Ricardo Menéndez Salmón
Editoria Seix Barral
2016
326 páginas
Ricardo Menéndez Salmón nos ofrece una gesta distópica. Hablo de gesta, no de gesto, porque en manos de escritores menos solventes, hablaríamos de eso, de un gesto, una mueca, un esbozo, un empeño estéril, pólvora mojada, sin embargo Ricardo, una para mí de las mejores prosas españolas del panorama actual, aúna contenido y continente, para trascender el ensayo y de la mano de El Narrador, situarnos en una sociedad futurista, que bien podría ser un presente continuo, si prestamos atención al mundo cada vez más convulso que vemos en las imágenes que vomitan los telediarios cada día.
El mundo como lo conocíamos es un Sistema, con las hechuras de un archipiélago. Hemos superado la Protohistoria, la Historia Antigua, la Historia Moderna, la Historia Nueva. El mundo está divido entre los Propios y los Ajenos. El poder, y por tanto también el relato de la Historia, está en manos de los primeros. Los otros, los Ajenos, se rebelan, desafían el Sistema, quieren abolirlo dado que éste no conoce la compasión, e inician la rebelión, la posible toma del Poder.
Esto lo podríamos leer como ciencia ficción. No lo es. Está pasando. La Unión Europea lejos de integrar y acoger, se une contra el bárbaro, contra los otros, contra los Ajenos, si empleamos el lenguaje de El sistema, y levanta muros, alambradas, sustituye el concierto por la concertina. Ceba la tragedia, la orilla, la justifica, hacina a seres humanos (emplear el término refugiado, frena el efecto de la alteridad) de todas las edades, los deja a la intemperie, los abandona a su suerte. Nosotros, como parte de esa Unión, somos ejecutores, cómplices.
La narración se articula en cuatro actos.
El primero es la espera en la estación meteorológica, en la isla Realidad. El protagonista es El Narrador, dueño y señor de su soledad, de su tiempo, de su horizonte. Una espera que me recuerda El desierto de los tártaros de Buzzati. Una espera del enemigo, del invasor, que no conforta, pero tampoco socava. Tiempo que le permite a nuestro centinela ir olvidando a su mujer a sus hijas. Una espera amniótica.

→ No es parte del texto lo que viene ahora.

(** C6, amended. For a child that exits 0 with no more on either stream
    than [exec] buffers, [runPyOllamaCommand] returns standard output as
    captured; it is the chat callback and the one-shot generate that
    apply [trim], which strips white space at both ends, before posting
    the response or inserting the text. Standard output [hello], newline,
    two spaces reaches them as [hello]. *)
Theorem executor_returns_stdout_callers_trim (h : Host) :
  (forall args out err,
      child h (command_of h args) = Exited 0 out err ->
      within_buffer out err = true ->
      result h (runPyOllamaCommand args) = inl out)
  /\ (forall modelName prompt out err,
        child h (command_of h (chat_args modelName prompt)) = Exited 0 out err ->
        within_buffer out err = true ->
        posted (trace h (onMessage modelName (sendMessageOf prompt)))
        = [{| type := js "response"; text := trim out |}])
  /\ (forall ed modelName out err,
        activeTextEditor h = Some ed ->
        inputBox h = Some modelName ->
        truthy (selectedText ed) = true ->
        truthy modelName = true ->
        child h (command_of h (oneshot_args modelName (selectedText ed)))
        = Exited 0 out err ->
        within_buffer out err = true ->
        inserted (trace h generateText)
        = [(selection_end ed, [LF; LF] ++ trim out)])
  /\ trim (js "hello" ++ [LF; SP; SP]) = js "hello"
  /\ trim ([SP; LF] ++ js "hello") = js "hello".
Proof.
  split; [|split; [|split; [|split]]].
  - intros args out err E W. exact (result_exit0 h args E W).
  - intros modelName prompt out err E W.
    unfold trace. rewrite run_onMessage. cbn [fst].
    rewrite posted_app, posted_runPyOllamaCommand.
    rewrite (result_exit0 h _ E W). reflexivity.
  - intros ed modelName out err HE HI HS HM E W.
    rewrite (@run_generateText h ed modelName HE HI HS HM).
    rewrite !inserted_app, inserted_runPyOllamaCommand.
    rewrite (result_exit0 h _ E W). reflexivity.
  - reflexivity.
  - reflexivity.
Qed.

Lemma executor_returns_stdout_callers_trim_witness :
  result Examples.desk (runPyOllamaCommand [js "list"]) = inl Examples.hello_out
  /\ posted (trace Examples.desk (onMessage (js "llama3.2") (sendMessageOf (js "Hi"))))
     = [{| type := js "response"; text := js "hello" |}]
  /\ inserted (trace Examples.desk generateText)
     = [(Examples.origin, [LF; LF] ++ js "hello")].
Proof.
  destruct (executor_returns_stdout_callers_trim Examples.desk)
    as [R [C [G _]]].
  split; [|split].
  - apply (R [js "list"] Examples.hello_out (js "warning: slow")); reflexivity.
  - apply (C (js "llama3.2") (js "Hi") Examples.hello_out (js "warning: slow"));
      reflexivity.
  - apply (G {| selection_end := Examples.origin; selectedText := js "Hi" |}
             (js "llama3.2") Examples.hello_out (js "warning: slow"));
      reflexivity.
Defined.

(** ** Missing input *)

(** C7. With an editor whose selection is empty, [generateText] shows the
    error notice and returns: the input box is never shown and no command
    is handed to [exec]. *)
Theorem empty_selection_short_circuits (h : Host) (ed : Editor) :
  activeTextEditor h = Some ed ->
  selectedText ed = [] ->
  trace h generateText
  = [ev ActiveTextEditor;
     ev (ShowErrorMessage (js "Please select some text to use as a prompt"))]
  /\ spawned (trace h generateText) = []
  /\ existsb is_prompt (trace h generateText) = false.
Proof.
  intros HE HS.
  assert (T : trace h generateText
              = [ev ActiveTextEditor;
                 ev (ShowErrorMessage
                       (js "Please select some text to use as a prompt"))]).
  { unfold trace, generateText. cbn. rewrite HE. cbn. rewrite HS. reflexivity. }
  rewrite T. repeat split.
Qed.

Lemma empty_selection_short_circuits_witness :
  activeTextEditor Examples.nothing_selected
  = Some {| selection_end := Examples.origin; selectedText := [] |}
  /\ trace Examples.nothing_selected generateText
     = [ev ActiveTextEditor;
        ev (ShowErrorMessage (js "Please select some text to use as a prompt"))]
  /\ spawned (trace Examples.nothing_selected generateText) = []
  /\ existsb is_prompt (trace Examples.nothing_selected generateText) = false.
Proof.
  split; [reflexivity|].
  apply (@empty_selection_short_circuits Examples.nothing_selected
           {| selection_end := Examples.origin; selectedText := [] |});
    reflexivity.
Defined.

(** C8. When the user dismisses the model-name prompt, [startChat] does
    nothing but ask: no panel is created, no callback is registered and
    no command is handed to [exec]. *)
Theorem cancelled_prompt_opens_nothing (h : Host) :
  inputBox h = None ->
  trace h startChat
  = [ev (ShowInputBox (js "Enter the model name to chat with")
                      (js "e.g., llama3.2"))]
  /\ existsb is_panel (trace h startChat) = false
  /\ spawned (trace h startChat) = [].
Proof.
  intros HI.
  assert (T : trace h startChat
              = [ev (ShowInputBox (js "Enter the model name to chat with")
                                  (js "e.g., llama3.2"))]).
  { unfold trace, startChat. cbn. rewrite HI. reflexivity. }
  rewrite T. repeat split.
Qed.

Lemma cancelled_prompt_opens_nothing_witness :
  inputBox (with_inputBox None Examples.desk) = None
  /\ trace (with_inputBox None Examples.desk) startChat
     = [ev (ShowInputBox (js "Enter the model name to chat with")
                         (js "e.g., llama3.2"))]
  /\ existsb is_panel (trace (with_inputBox None Examples.desk) startChat) = false
  /\ spawned (trace (with_inputBox None Examples.desk) startChat) = [].
Proof.
  split; [reflexivity|].
  apply (cancelled_prompt_opens_nothing (with_inputBox None Examples.desk)).
  reflexivity.
Defined.

Lemma spawned_generateText_no_name (h : Host) :
  match inputBox h with None => true | Some n => negb (truthy n) end = true ->
  spawned (trace h generateText) = [].
Proof.
  intros HI. unfold trace, generateText. cbn.
  destruct (activeTextEditor h) as [ed|]; cbn; [|reflexivity].
  destruct (truthy (selectedText ed)); cbn; [|reflexivity].
  destruct (inputBox h) as [n|]; cbn; [|reflexivity].
  cbn in HI. rewrite HI. reflexivity.
Qed.

(** C9. An empty string typed at the model-name prompt does what
    dismissing the prompt does. [startChat] asks and returns, without a
    panel; [generateText] runs as it does on a dismissed prompt and hands
    nothing to [exec]. *)
Theorem empty_model_name_is_cancel (h : Host) :
  let typed := with_inputBox (Some []) h in
  let cancelled := with_inputBox None h in
  run typed startChat = run cancelled startChat
  /\ trace typed startChat
     = [ev (ShowInputBox (js "Enter the model name to chat with")
                         (js "e.g., llama3.2"))]
  /\ existsb is_panel (trace typed startChat) = false
  /\ spawned (trace typed startChat) = []
  /\ run typed generateText = run cancelled generateText
  /\ spawned (trace typed generateText) = []
  /\ (forall ed, activeTextEditor h = Some ed ->
                 truthy (selectedText ed) = true ->
                 trace typed generateText
                 = [ev ActiveTextEditor;
                    ev (ShowInputBox (js "Enter the model name")
                                     (js "e.g., llama3.2"))]).
Proof.
  cbv zeta.
  split; [reflexivity|]. split; [reflexivity|]. split; [reflexivity|].
  split; [reflexivity|].
  split.
  - unfold generateText. cbn.
    destruct (activeTextEditor h) as [ed|]; cbn; [|reflexivity].
    destruct (truthy (selectedText ed)); reflexivity.
  - split.
    + apply spawned_generateText_no_name. reflexivity.
    + intros ed HE HS. unfold trace, generateText. cbn.
      rewrite HE. cbn. rewrite HS. reflexivity.
Qed.

Lemma empty_model_name_is_cancel_witness :
  run (with_inputBox (Some []) Examples.desk) startChat
  = run (with_inputBox None Examples.desk) startChat
  /\ trace (with_inputBox (Some []) Examples.desk) generateText
     = [ev ActiveTextEditor;
        ev (ShowInputBox (js "Enter the model name") (js "e.g., llama3.2"))].
Proof.
  destruct (empty_model_name_is_cancel Examples.desk)
    as [S [_ [_ [_ [_ [_ G]]]]]].
  split; [exact S|].
  apply (G {| selection_end := Examples.origin; selectedText := js "Hi" |});
    reflexivity.
Defined.

(** ** The two call sites of [generate] *)

Lemma command_of_chat (h : Host) (modelName prompt : jsstring) :
  command_of h (chat_args modelName prompt)
  = (command_of h [js "generate"; modelName] ++ [SP]) ++ prompt.
Proof.
  unfold command_of, command_line, chat_args. cbn [join].
  repeat rewrite <- app_assoc. reflexivity.
Qed.

Lemma command_of_oneshot (h : Host) (modelName selected : jsstring) :
  command_of h (oneshot_args modelName selected)
  = (command_of h [js "generate"; modelName] ++ [SP])
      ++ [dquote] ++ selected ++ [dquote].
Proof.
  unfold command_of, command_line, oneshot_args. cbn [join].
  repeat rewrite <- app_assoc. reflexivity.
Qed.

Lemma quoted_differs (prompt : jsstring) :
  prompt <> [dquote] ++ prompt ++ [dquote].
Proof.
  intros E. apply (f_equal (@List.length N)) in E.
  rewrite !length_app in E. simpl in E. lia.
Qed.

(** C10. For the same model and prompt the chat callback and the one-shot
    generate hand [exec] different command lines: after a common prefix
    the chat has the prompt as it is, the one-shot has it between two
    double quote characters. *)
Theorem chat_and_oneshot_commands_differ
        (h : Host) (ed : Editor) (modelName : jsstring) :
  activeTextEditor h = Some ed ->
  inputBox h = Some modelName ->
  truthy (selectedText ed) = true ->
  truthy modelName = true ->
  let prompt := selectedText ed in
  let prefix := command_of h [js "generate"; modelName] ++ [SP] in
  spawned (trace h (onMessage modelName (sendMessageOf prompt)))
  = [prefix ++ prompt]
  /\ spawned (trace h generateText) = [prefix ++ [dquote] ++ prompt ++ [dquote]]
  /\ prefix ++ prompt <> prefix ++ [dquote] ++ prompt ++ [dquote].
Proof.
  intros HE HI HS HM. cbv zeta. split; [|split].
  - unfold trace. rewrite run_onMessage. cbn [fst].
    rewrite spawned_app, spawned_runPyOllamaCommand, command_of_chat.
    reflexivity.
  - rewrite (@run_generateText h ed modelName HE HI HS HM).
    rewrite !spawned_app, spawned_runPyOllamaCommand, command_of_oneshot.
    cbn [spawned flat_map projT2 ev app].
    destruct (result h _); reflexivity.
  - intros E. apply app_inv_head in E. exact (quoted_differs E).
Qed.

Lemma chat_and_oneshot_commands_differ_witness :
  activeTextEditor Examples.desk
  = Some {| selection_end := Examples.origin; selectedText := js "Hi" |}
  /\ inputBox Examples.desk = Some (js "llama3.2")
  /\ spawned (trace Examples.desk
                (onMessage (js "llama3.2") (sendMessageOf (js "Hi"))))
     = [js "python -m pyollama --model-dir ~/.ollama/models generate llama3.2 Hi"]
  /\ spawned (trace Examples.desk generateText)
     = [js "python -m pyollama --model-dir ~/.ollama/models generate llama3.2 "
          ++ [dquote] ++ js "Hi" ++ [dquote]].
Proof.
  split; [reflexivity|]. split; [reflexivity|].
  destruct (@chat_and_oneshot_commands_differ Examples.desk
              {| selection_end := Examples.origin; selectedText := js "Hi" |}
              (js "llama3.2") eq_refl eq_refl eq_refl eq_refl)
    as [C [G _]].
  split; [exact C | exact G].
Defined.

(** ** The turn sequence of an open session *)

Section Turns.

Import ChatSession.

Variable h : Host.

Lemma advance_onMessage (modelName prompt : jsstring) :
  posted (fst (advance h (onMessage modelName (sendMessageOf prompt)))) = []
  /\ replies_once h (snd (advance h (onMessage modelName (sendMessageOf prompt)))).
Proof.
  unfold onMessage, sendMessageOf, runPyOllamaCommand.
  change (jsstring_eqb _ _) with true. cbv iota. cbn.
  split; [reflexivity|]. split; [reflexivity|].
  intros r. cbn.
  destruct (settle _ r) as [[out err] | e]; cbn.
  - destruct (truthy err); cbn; (split; [reflexivity|]);
      eexists; (split; [reflexivity|]); reflexivity.
  - split; [reflexivity|]. eexists. split; reflexivity.
Qed.

Lemma userTurns_addMessage (t : jsstring) (u : bool) (c : list ChatView.Div) :
  ChatView.userTurns (ChatView.addMessage t u c)
  = (ChatView.userTurns c + (if u then 1 else 0))%nat.
Proof.
  unfold ChatView.userTurns, ChatView.addMessage.
  rewrite filter_app, length_app. destruct u; reflexivity.
Qed.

El Narrador entonces huye. Quiere volver a ver a su familia. El presunto reencuentro con su familia no será tal. Se ha volatilizado. La familia y la esperanza. Recala en La Academia del sueño, donde allí nadie tiene sueños, con la ingesta de la sustancia T29. Puede irse si quiere, buscar nuevos horizontes, pero el miedo a la desconocido es un condón umbilical que en la edad adulta nos anuda irremisiblemente a ese presente sólido en el que creemos hacer pie.
Lo embarcan luego en el Aurora. Imposible no pensar, leyendo esa singladura fluvial, en El corazón de las tinieblas de Conrad. Un tripulante especial, un niño misterioso, un enigma de carne cifrado, que se erige como líder. El Narrador es el encargado de contabilizar la realidad. Llegan finalmente al meollo de la trama, a la Cosa, ese ente inmaterial, del que todos hablan, pero que nadie ha visto. Un trasunto de Cristo.
Si la historia avanza fluidamente, pero a toro pasado siempre vemos las cesuras de este Poema Histórico, como esos anillos en los árboles que nos permiten ir descifrando las distintas edades, en la Cosa y ante un prototipo quizás podamos pensar que una nueva época ya está en marcha, quizás repican las campanas, ante el advenimiento de un nuevo Hombre.
Primordial deviene en el relato La lección de anatomía del doctor Tulp de Rembrandt, en su estudio anatómico del difunto Kindt. Al hilo del cuadro se pregunta el Narrador si la sabiduría no pasa por renunciar a toda vocación de complejidad. Si la claridad no es otra cosa que un fortín inexpugnable.
La distopía no le obliga al autor a tener que renombrar cada una de las cosas que conocemos, empeño que a menudo cifra el talento de los autores creadores de mundos fantásticos. Ricardo nos sitúa en el vector tiempo/espacio con muy pocos elementos: El Sistema, El Dado, La Cosa, los Propios, los Ajenos, la T26, etc y esto redunda en que la trama resulte inteligible.
Hay escritores que al escribir centrifugan párrafos, despachan las palabras con ansia, en pos del anhelado ritmo, otros, como Bayal, como Andrés Ibáñez, como Salmón, renuncian a soltarlas tan pronto y las trabajan, las amasan, van construyendo significados, siempre buscando la palabra justa, oportuna y se produce entonces la alquimia de que lo leído se nutre de palabras no gastadas por el uso, y ha lugar entonces el fulgor, la sorpresa, luego el asombro, y finalmente mi reconocimiento hacia una novela brillante.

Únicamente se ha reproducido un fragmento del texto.